Stored items:
+-------+

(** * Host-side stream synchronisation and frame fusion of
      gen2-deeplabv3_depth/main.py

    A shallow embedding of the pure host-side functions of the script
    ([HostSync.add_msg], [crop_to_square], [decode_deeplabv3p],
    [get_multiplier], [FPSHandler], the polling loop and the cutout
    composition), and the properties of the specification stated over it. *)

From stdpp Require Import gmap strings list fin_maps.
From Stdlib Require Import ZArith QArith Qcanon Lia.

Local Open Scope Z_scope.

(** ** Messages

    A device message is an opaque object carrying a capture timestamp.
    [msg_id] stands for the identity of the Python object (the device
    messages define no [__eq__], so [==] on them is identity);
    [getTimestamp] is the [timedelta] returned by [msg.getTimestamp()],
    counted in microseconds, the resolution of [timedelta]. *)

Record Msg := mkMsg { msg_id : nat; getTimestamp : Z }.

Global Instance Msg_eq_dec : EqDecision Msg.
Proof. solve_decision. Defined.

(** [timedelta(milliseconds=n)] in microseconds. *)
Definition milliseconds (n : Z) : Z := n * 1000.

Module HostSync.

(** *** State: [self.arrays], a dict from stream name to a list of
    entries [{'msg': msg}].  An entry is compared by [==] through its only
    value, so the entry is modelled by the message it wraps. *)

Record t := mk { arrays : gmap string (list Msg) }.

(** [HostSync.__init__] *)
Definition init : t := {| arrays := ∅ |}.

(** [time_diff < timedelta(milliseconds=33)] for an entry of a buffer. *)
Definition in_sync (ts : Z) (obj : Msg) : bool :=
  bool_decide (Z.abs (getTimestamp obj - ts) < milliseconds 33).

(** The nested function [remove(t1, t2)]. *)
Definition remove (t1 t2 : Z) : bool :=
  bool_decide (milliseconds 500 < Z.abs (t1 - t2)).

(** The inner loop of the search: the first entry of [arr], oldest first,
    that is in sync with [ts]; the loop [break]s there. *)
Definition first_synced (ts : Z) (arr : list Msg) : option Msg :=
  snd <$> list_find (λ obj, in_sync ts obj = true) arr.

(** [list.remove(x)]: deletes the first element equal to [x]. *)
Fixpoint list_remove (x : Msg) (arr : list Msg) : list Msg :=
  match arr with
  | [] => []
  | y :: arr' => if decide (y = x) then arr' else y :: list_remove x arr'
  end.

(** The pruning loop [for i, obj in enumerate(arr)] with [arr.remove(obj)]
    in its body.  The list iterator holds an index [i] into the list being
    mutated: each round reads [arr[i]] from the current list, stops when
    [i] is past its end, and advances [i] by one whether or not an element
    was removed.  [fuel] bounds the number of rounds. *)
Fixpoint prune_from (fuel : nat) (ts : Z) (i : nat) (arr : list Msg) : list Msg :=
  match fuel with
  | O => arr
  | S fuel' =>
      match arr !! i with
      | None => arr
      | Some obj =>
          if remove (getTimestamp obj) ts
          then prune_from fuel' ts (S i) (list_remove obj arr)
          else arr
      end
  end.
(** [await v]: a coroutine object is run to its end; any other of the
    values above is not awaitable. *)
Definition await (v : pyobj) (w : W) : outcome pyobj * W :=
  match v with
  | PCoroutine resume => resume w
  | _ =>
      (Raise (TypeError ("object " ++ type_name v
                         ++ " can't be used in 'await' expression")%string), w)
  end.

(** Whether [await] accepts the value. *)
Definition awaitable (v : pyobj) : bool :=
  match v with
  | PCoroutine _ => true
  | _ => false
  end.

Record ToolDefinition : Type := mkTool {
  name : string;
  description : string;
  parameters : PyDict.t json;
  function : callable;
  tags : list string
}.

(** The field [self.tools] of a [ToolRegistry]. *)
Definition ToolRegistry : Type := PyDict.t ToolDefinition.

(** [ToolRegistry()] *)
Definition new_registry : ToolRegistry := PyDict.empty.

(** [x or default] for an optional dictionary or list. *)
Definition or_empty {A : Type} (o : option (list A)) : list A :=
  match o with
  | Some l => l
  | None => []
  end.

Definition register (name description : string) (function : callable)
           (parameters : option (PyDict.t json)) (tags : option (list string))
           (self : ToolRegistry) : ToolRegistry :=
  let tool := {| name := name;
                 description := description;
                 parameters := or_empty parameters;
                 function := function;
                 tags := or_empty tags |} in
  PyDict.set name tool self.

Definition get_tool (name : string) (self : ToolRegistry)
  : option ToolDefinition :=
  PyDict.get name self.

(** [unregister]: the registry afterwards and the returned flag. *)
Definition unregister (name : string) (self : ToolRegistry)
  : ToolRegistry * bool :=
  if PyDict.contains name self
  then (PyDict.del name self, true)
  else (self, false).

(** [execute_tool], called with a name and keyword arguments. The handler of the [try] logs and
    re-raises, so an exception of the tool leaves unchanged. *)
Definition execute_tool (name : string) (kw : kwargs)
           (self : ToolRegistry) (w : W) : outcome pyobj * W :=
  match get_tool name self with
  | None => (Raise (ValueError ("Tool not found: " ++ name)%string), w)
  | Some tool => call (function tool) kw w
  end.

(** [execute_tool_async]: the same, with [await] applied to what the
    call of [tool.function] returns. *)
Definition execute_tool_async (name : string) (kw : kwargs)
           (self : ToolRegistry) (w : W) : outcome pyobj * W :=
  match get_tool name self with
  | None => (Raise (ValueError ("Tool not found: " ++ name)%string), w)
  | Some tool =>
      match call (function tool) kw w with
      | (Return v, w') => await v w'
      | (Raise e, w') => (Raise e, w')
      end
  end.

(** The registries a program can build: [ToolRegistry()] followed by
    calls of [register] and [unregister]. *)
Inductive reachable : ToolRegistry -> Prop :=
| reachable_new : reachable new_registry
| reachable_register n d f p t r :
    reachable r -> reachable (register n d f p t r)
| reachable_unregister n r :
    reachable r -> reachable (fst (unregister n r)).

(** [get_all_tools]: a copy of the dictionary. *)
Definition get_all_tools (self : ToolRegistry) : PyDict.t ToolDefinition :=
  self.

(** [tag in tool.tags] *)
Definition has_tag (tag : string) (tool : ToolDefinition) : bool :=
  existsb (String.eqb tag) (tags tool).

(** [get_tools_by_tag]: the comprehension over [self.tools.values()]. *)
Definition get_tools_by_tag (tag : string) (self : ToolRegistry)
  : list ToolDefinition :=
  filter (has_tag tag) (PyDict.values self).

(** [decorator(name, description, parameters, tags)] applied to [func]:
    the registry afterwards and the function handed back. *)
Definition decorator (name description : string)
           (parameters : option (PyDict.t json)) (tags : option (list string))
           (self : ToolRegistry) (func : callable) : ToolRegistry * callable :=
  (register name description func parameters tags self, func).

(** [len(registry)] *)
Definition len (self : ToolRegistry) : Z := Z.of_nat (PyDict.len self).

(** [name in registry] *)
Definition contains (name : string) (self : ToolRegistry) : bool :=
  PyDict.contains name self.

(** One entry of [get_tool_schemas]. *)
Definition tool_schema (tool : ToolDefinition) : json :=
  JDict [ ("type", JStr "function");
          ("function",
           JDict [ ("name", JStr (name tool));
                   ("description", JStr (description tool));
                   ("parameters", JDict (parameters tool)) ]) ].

+-------+

What is needed: What you return should be exactly the lines above, starting at the one with "else (self, false)." and ending at the one with "Inductive reachable : ToolRegistry", and nothing else.

Task result:
  else (self, false).

(** [execute_tool], called with a name and keyword arguments. The handler of the [try] logs and
    re-raises, so an exception of the tool leaves unchanged. *)
Definition execute_tool (name : string) (kw : kwargs)
           (self : ToolRegistry) (w : W) : outcome pyobj * W :=
  match get_tool name self with
  | None => (Raise (ValueError ("Tool not found: " ++ name)%string), w)
  | Some tool => call (function tool) kw w
  end.

(** [execute_tool_async]: the same, with [await] applied to what the
    call of [tool.function] returns. *)
Definition execute_tool_async (name : string) (kw : kwargs)
           (self : ToolRegistry) (w : W) : outcome pyobj * W :=
  match get_tool name self with
  | None => (Raise (ValueError ("Tool not found: " ++ name)%string), w)
  | Some tool =>
      match call (function tool) kw w with
      | (Return v, w') => await v w'
      | (Raise e, w') => (Raise e, w')
      end
  end.

(** The registries a program can build: [ToolRegistry()] followed by
    calls of [register] and [unregister]. *)
Inductive reachable : ToolRegistry -> Prop :=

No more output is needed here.